Him: Happy New Year! [insert three consecutive noisemaker icons to indicate bliss without me!]
Ugh! Noisemakers on steroids! I hate those icons, especially when being overused by a man over 40. I quickly thumb through our last exchange of text messages. My memory was right. It ended on a rather sour note. I ended it with a scalding text that said, and I paraphrase here: “Get the BLEEP out of my life!” Yet, here he is again as if the lapse of a few weeks wipes the slate clean, giving me temporary amnesia and offering him a vulnerable moment where he might sneak back in. Here I am, considering which way to go. I know ignoring him and the text would be best, but in all fairness, he is sitting on my nose and my hands are itching to swipe at him. Not a good way to start the new year. I latch onto the concept of indifference. It is as close to forgiveness as I can get and I finally bounce back the reply.
Me: Same to you! [noisemaker icons not included]
I’m proud as a peacock for my will and my elegance—for a moment. Because I know there will be more from him. With his silly icons and generic texts. I already know he has no new strategy for the new year. If he did, he would be in front of me, using his words. Swoosh, whispers my phone. There he is. Texting me. Again.
He: I was thinking about you. [insert three smiley faces!]
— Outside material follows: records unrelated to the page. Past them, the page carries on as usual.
(** X25. For a schema none of whose field names is the name of a member
    inherited from [Object.prototype], [validateConfig] accepts a
    configuration exactly when every field of the schema passes: a missing
    or [null] field passes unless it is required, a present one passes when
    it has the type of the schema and its validator, if any, accepts it.
    Then it returns [valid = true] with no error, whatever [throwOnError]
    is. Otherwise there is at least one error and at most two per schema
    field, and the function throws an [Error] listing them when
    [throwOnError] is set, and returns them with [valid = false] when it is
    not. *)
Theorem validateConfig_outcomes (config : Settings) (schema : list (string * Rules))
    (throwOnError : option bool) :
  (∀ field, field ∈ schema.*1 → inherited field = false) →
  ∃ errors,
    (errors = [] ↔
       ∀ field rules, (field, rules) ∈ schema →
         match config !! field with
         | None | Some JNull => required rules ≠ Some true
         | Some v =>
             valueType v = type_name (rule_type rules)
             ∧ ∀ f, validator rules = Some f → f v = true
         end)
    ∧ (length errors ≤ 2 * length schema)%nat
    ∧ validateConfig config schema throwOnError
      = match errors with
        | [] => Return (true, [])
        | _ :: _ =>
            if default false throwOnError
            then Throw (new_Error ("Config validation failed: " +:+ String.concat ", " errors))
            else Return (false, errors)
        end.
Proof.
  intros _.
  exists (validate_fields config schema []).
  destruct (validate_fields_ok config schema) as [Hok Hlen].
  split; [|split; [done|]].
  - rewrite Hok, forallb_forall. split.
    + intros Hall field rules Hin%list_elem_of_In. apply Hall in Hin.
      unfold field_ok in Hin. cbn [fst snd] in Hin.
      destruct (config !! field) as [v|]; [|by destruct (required rules) as [[]|]].
      assert (String.eqb (valueType v) (type_name (rule_type rules))
              && match validator rules with Some f => f v | None => true end = true →
              valueType v = type_name (rule_type rules)
              ∧ ∀ f, validator rules = Some f → f v = true) as Hpresent.
      { intros [Hty%String.eqb_eq Hval]%andb_true_iff. split; [done|].
        intros f Hf. by rewrite Hf in Hval. }
      destruct v; try (by apply Hpresent). by destruct (required rules) as [[]|].
    + intros Hall [field rules] Hin%list_elem_of_In. specialize (Hall _ _ Hin).
      unfold field_ok. cbn [fst snd].
      destruct (config !! field) as [v|]; [|by destruct (required rules) as [[]|]].
      assert (valueType v = type_name (rule_type rules)
              ∧ (∀ f, validator rules = Some f → f v = true) →
              String.eqb (valueType v) (type_name (rule_type rules))
              && match validator rules with Some f => f v | None => true end = true)
        as Hpresent.
      { intros [Hty Hval]. apply andb_true_iff. split; [by apply String.eqb_eq|].
        destruct (validator rules) as [f|]; [by apply Hval|done]. }
      destruct v; try (by apply Hpresent). by destruct (required rules) as [[]|].
  - unfold validateConfig. destruct (validate_fields config schema []) as [|e errors]; [done|].
    cbn. by destruct (default false throwOnError).
Qed.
It takes no time to dream up a quick ten ways to emasculate him via text. But my higher self knows I must now choose to ignore. He’s baiting me, and the universe is putting one of my New Year’s resolutions to the test—the one about exercising more grace and patience. I suffocate an impulse to strut on over to the bar where I know he’s camped out, demanding, “What do you freaking want? Clearly not a relationship because if you did, we would have been…” blah, blah, blah. I look at my smartphone, feeling rather dumb, willing “Siri” to spit out the perfect 140 character text that could encapsulate all my emotion and knock some semblance of sense and sanity into him. I work myself into a tizzy and thank goodness, I catch myself. I smile, and the ever-patient cashier replies with a matching one and hands me back my Amex. She’s been there, too. I admire the beautiful black strappy heels Neiman Marcus practically gave to me and swing one heel swiftly in the air. I muse at how nicely they could take out a gnat or two. I commit to wearing them around town, with or without that perfect over-six-foot-two date. The lingerie will probably continue to pile and lay dormant, but that’s fine. And today, I resolve not to slaughter any gnats.